About this task:
From the entries below, reproduce exactly the line containing "Lemma truncate_ok b", the line containing "Ok (if SVal.sgt", and every line in between, with nothing added.

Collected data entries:
BEGIN

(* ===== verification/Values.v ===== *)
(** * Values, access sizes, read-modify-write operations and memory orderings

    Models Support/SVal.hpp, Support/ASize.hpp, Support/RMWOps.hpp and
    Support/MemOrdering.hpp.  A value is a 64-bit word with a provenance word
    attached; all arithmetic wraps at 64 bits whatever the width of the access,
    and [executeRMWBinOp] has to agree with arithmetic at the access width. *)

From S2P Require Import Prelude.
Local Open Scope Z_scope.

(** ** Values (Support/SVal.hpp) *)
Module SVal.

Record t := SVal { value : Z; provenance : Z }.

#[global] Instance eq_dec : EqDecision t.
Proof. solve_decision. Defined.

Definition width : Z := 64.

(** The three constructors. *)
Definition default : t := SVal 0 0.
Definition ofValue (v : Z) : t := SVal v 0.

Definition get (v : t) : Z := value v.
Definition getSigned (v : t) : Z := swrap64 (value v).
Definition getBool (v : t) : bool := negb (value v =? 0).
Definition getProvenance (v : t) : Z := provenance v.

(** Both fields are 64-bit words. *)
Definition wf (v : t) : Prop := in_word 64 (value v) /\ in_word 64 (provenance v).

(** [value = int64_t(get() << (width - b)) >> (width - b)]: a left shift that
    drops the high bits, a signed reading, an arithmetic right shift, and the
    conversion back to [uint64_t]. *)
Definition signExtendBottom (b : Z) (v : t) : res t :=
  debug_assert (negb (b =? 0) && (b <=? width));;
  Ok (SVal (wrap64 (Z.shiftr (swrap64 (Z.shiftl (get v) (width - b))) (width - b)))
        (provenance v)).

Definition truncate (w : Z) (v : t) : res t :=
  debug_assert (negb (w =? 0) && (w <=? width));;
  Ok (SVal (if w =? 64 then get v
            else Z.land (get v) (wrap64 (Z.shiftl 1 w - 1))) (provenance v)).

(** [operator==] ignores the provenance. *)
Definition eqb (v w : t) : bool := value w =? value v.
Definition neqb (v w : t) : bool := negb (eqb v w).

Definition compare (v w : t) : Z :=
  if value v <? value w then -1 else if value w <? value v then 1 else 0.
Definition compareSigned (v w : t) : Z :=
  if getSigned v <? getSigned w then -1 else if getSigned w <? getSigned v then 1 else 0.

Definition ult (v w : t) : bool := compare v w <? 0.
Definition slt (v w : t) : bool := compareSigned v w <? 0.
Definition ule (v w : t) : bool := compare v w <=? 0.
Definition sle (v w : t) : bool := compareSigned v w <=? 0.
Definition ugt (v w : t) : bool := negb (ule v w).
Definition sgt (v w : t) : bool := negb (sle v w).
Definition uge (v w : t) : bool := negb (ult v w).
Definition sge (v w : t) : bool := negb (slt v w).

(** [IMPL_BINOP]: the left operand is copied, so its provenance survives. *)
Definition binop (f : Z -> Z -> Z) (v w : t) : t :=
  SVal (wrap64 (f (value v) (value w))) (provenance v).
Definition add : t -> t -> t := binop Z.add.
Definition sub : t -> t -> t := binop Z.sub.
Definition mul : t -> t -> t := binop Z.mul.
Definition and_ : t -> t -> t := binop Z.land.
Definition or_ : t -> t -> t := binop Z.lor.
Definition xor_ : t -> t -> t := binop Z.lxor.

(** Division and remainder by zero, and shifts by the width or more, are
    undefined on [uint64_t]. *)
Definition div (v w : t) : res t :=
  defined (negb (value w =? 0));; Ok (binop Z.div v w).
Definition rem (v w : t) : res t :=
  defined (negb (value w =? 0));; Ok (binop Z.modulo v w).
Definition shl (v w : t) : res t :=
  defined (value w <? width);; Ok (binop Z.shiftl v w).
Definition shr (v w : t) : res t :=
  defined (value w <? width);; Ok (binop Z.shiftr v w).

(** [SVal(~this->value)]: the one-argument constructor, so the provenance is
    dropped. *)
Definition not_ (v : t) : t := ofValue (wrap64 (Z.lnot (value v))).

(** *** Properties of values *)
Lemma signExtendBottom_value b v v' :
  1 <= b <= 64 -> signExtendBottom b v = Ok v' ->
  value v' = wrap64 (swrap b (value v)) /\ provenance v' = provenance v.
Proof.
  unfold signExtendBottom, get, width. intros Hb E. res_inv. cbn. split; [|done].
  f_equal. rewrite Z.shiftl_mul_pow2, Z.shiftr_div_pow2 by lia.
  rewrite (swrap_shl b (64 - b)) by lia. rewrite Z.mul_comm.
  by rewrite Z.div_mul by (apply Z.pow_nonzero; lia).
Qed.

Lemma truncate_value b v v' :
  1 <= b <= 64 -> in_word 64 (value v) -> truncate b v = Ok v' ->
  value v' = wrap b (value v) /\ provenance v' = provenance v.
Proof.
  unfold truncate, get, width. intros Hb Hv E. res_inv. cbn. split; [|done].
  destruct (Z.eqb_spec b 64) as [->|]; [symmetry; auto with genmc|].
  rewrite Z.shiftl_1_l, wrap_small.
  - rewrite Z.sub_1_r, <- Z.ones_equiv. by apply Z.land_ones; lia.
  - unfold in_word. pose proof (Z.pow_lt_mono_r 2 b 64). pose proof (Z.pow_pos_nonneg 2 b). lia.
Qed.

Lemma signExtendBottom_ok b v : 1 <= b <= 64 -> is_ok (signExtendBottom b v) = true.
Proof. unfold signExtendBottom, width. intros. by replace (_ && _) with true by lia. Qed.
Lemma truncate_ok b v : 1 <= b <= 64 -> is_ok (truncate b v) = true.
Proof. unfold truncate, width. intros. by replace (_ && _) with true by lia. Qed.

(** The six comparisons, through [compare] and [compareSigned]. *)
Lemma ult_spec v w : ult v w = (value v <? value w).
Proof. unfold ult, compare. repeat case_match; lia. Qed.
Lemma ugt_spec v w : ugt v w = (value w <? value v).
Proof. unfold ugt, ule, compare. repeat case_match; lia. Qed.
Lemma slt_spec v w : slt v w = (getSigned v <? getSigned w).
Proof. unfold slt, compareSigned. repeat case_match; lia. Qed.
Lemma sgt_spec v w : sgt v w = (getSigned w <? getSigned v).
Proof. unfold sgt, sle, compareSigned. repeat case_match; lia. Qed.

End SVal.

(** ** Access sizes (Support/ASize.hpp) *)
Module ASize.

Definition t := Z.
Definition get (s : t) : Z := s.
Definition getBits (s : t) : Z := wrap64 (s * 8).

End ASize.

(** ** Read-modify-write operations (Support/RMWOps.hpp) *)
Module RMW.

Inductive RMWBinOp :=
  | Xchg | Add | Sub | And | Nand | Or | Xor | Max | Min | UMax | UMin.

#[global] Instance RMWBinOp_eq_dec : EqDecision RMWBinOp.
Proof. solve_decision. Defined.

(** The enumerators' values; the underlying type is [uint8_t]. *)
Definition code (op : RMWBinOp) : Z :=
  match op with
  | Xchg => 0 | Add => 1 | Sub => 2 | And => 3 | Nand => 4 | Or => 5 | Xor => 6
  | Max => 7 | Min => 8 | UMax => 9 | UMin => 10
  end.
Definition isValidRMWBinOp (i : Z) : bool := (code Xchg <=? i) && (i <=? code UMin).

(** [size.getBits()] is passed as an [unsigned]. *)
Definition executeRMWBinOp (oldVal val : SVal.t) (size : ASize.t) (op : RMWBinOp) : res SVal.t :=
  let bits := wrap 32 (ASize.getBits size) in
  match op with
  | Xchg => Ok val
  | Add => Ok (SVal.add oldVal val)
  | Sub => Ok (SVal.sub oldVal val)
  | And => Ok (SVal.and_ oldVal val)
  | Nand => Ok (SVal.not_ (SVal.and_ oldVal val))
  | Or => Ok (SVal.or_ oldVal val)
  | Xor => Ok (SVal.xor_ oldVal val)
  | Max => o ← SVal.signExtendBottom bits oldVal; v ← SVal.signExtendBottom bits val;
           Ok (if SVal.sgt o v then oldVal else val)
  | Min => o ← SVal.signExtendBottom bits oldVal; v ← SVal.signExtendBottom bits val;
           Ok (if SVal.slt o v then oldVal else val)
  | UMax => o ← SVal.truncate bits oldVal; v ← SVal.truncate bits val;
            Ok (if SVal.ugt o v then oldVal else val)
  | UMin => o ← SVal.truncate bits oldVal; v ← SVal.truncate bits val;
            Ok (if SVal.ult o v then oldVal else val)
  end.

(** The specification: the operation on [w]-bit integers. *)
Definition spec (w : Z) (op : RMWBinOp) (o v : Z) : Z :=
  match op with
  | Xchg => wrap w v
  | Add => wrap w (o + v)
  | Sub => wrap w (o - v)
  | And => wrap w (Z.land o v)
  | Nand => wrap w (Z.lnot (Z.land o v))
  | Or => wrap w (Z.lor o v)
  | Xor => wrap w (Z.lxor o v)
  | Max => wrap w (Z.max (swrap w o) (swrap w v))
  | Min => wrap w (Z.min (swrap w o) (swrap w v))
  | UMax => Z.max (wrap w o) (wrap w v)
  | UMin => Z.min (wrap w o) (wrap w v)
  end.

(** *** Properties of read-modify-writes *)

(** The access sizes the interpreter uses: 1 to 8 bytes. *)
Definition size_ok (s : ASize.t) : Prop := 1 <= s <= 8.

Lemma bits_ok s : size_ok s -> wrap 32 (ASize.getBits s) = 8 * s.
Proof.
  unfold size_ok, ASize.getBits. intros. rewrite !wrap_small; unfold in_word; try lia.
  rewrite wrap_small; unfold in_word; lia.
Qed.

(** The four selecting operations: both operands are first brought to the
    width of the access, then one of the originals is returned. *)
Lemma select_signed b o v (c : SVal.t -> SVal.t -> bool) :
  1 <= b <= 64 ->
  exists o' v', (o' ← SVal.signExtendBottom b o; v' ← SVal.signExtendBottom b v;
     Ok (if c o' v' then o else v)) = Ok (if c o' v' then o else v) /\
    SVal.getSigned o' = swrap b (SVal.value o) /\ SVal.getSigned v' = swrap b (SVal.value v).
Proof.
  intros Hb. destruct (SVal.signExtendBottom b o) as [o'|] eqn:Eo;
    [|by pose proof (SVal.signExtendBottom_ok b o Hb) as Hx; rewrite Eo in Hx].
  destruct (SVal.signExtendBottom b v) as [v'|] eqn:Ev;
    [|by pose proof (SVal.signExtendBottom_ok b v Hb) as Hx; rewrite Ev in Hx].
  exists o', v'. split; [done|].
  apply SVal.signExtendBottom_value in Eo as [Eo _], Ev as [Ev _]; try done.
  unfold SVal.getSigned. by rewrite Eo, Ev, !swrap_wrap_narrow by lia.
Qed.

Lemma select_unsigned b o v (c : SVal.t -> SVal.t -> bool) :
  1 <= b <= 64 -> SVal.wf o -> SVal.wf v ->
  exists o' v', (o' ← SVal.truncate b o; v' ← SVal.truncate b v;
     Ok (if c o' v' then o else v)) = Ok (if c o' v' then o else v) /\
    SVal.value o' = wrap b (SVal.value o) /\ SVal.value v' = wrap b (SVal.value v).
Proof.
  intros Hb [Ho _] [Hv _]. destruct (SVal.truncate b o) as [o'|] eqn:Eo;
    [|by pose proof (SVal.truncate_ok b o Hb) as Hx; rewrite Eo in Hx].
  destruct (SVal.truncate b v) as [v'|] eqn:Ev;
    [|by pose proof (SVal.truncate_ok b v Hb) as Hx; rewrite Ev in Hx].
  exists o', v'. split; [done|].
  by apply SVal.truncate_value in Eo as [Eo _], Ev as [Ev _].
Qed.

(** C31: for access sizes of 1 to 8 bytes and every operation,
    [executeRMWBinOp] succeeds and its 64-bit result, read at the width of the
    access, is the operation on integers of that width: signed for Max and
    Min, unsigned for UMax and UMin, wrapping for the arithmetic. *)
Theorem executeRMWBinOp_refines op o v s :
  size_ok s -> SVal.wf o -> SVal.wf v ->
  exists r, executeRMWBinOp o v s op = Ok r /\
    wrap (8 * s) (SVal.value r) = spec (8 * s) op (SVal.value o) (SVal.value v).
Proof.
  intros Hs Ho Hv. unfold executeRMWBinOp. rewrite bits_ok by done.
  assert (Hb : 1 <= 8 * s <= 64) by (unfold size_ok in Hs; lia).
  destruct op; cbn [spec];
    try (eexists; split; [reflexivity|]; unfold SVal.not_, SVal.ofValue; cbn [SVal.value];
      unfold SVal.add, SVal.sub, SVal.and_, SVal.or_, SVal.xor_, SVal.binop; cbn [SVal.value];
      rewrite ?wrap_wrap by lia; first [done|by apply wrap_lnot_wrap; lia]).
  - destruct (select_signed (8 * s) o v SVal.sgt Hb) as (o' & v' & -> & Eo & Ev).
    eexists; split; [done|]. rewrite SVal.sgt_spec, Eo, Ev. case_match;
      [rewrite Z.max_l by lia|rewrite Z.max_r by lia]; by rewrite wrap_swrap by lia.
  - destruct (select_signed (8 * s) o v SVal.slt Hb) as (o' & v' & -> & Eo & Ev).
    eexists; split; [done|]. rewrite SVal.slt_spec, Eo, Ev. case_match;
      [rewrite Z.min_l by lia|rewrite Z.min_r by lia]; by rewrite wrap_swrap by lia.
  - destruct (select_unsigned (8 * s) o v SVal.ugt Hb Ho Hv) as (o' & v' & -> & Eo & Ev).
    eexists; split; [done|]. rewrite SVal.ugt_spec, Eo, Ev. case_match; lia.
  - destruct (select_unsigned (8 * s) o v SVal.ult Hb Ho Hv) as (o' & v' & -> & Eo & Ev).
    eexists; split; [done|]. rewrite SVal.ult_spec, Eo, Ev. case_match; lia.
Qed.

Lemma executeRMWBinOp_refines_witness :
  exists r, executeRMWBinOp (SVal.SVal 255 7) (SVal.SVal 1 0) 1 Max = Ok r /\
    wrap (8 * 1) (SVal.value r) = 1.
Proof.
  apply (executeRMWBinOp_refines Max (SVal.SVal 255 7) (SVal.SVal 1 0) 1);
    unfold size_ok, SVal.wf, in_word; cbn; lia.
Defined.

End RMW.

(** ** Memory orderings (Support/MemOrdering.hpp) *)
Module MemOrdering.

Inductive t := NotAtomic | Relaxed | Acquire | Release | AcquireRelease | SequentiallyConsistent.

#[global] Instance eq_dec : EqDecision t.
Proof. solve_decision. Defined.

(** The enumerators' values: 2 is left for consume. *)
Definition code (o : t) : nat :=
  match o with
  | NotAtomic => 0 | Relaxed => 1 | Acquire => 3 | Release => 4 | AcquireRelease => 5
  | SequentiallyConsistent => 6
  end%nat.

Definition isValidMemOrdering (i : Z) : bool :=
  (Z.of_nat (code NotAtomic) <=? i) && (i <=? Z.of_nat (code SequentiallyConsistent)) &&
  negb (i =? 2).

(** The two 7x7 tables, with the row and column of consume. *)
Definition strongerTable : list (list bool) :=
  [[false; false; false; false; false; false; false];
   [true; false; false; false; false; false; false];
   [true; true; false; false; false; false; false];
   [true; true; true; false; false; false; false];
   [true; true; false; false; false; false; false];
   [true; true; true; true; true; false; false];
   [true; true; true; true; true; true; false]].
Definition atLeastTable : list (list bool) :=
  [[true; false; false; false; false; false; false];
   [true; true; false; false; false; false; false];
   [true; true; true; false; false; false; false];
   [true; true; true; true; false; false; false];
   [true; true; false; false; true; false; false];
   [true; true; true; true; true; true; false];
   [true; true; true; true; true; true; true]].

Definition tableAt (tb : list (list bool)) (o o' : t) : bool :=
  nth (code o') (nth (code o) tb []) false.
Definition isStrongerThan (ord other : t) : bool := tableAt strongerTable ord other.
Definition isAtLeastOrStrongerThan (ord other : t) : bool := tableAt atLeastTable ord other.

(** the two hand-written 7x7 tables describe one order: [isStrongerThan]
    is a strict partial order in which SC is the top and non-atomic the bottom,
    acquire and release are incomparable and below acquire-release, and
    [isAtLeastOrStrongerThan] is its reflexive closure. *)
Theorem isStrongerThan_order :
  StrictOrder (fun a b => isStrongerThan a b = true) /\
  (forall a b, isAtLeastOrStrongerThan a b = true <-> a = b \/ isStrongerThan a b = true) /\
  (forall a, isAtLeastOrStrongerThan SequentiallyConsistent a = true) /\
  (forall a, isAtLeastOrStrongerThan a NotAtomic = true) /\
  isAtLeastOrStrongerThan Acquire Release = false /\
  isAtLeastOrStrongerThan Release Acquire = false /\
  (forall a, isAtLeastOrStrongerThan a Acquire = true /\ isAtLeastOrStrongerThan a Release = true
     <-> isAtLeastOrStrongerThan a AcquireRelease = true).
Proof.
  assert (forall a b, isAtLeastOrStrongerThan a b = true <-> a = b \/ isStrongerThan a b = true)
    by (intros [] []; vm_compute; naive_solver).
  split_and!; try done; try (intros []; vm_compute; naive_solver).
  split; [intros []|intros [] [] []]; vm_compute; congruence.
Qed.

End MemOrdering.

END

Written response:
Lemma truncate_ok b v : 1 <= b <= 64 -> is_ok (truncate b v) = true.
Proof. unfold truncate, width. intros. by replace (_ && _) with true by lia. Qed.

(** The six comparisons, through [compare] and [compareSigned]. *)
Lemma ult_spec v w : ult v w = (value v <? value w).
Proof. unfold ult, compare. repeat case_match; lia. Qed.
Lemma ugt_spec v w : ugt v w = (value w <? value v).
Proof. unfold ugt, ule, compare. repeat case_match; lia. Qed.
Lemma slt_spec v w : slt v w = (getSigned v <? getSigned w).
Proof. unfold slt, compareSigned. repeat case_match; lia. Qed.
Lemma sgt_spec v w : sgt v w = (getSigned w <? getSigned v).
Proof. unfold sgt, sle, compareSigned. repeat case_match; lia. Qed.

End SVal.

(** ** Access sizes (Support/ASize.hpp) *)
Module ASize.

Definition t := Z.
Definition get (s : t) : Z := s.
Definition getBits (s : t) : Z := wrap64 (s * 8).

End ASize.

(** ** Read-modify-write operations (Support/RMWOps.hpp) *)
Module RMW.

Inductive RMWBinOp :=
  | Xchg | Add | Sub | And | Nand | Or | Xor | Max | Min | UMax | UMin.

#[global] Instance RMWBinOp_eq_dec : EqDecision RMWBinOp.
Proof. solve_decision. Defined.

(** The enumerators' values; the underlying type is [uint8_t]. *)
Definition code (op : RMWBinOp) : Z :=
  match op with
  | Xchg => 0 | Add => 1 | Sub => 2 | And => 3 | Nand => 4 | Or => 5 | Xor => 6
  | Max => 7 | Min => 8 | UMax => 9 | UMin => 10
  end.
Definition isValidRMWBinOp (i : Z) : bool := (code Xchg <=? i) && (i <=? code UMin).

(** [size.getBits()] is passed as an [unsigned]. *)
Definition executeRMWBinOp (oldVal val : SVal.t) (size : ASize.t) (op : RMWBinOp) : res SVal.t :=
  let bits := wrap 32 (ASize.getBits size) in
  match op with
  | Xchg => Ok val
  | Add => Ok (SVal.add oldVal val)
  | Sub => Ok (SVal.sub oldVal val)
  | And => Ok (SVal.and_ oldVal val)
  | Nand => Ok (SVal.not_ (SVal.and_ oldVal val))
  | Or => Ok (SVal.or_ oldVal val)
  | Xor => Ok (SVal.xor_ oldVal val)
  | Max => o ← SVal.signExtendBottom bits oldVal; v ← SVal.signExtendBottom bits val;
           Ok (if SVal.sgt o v then oldVal else val)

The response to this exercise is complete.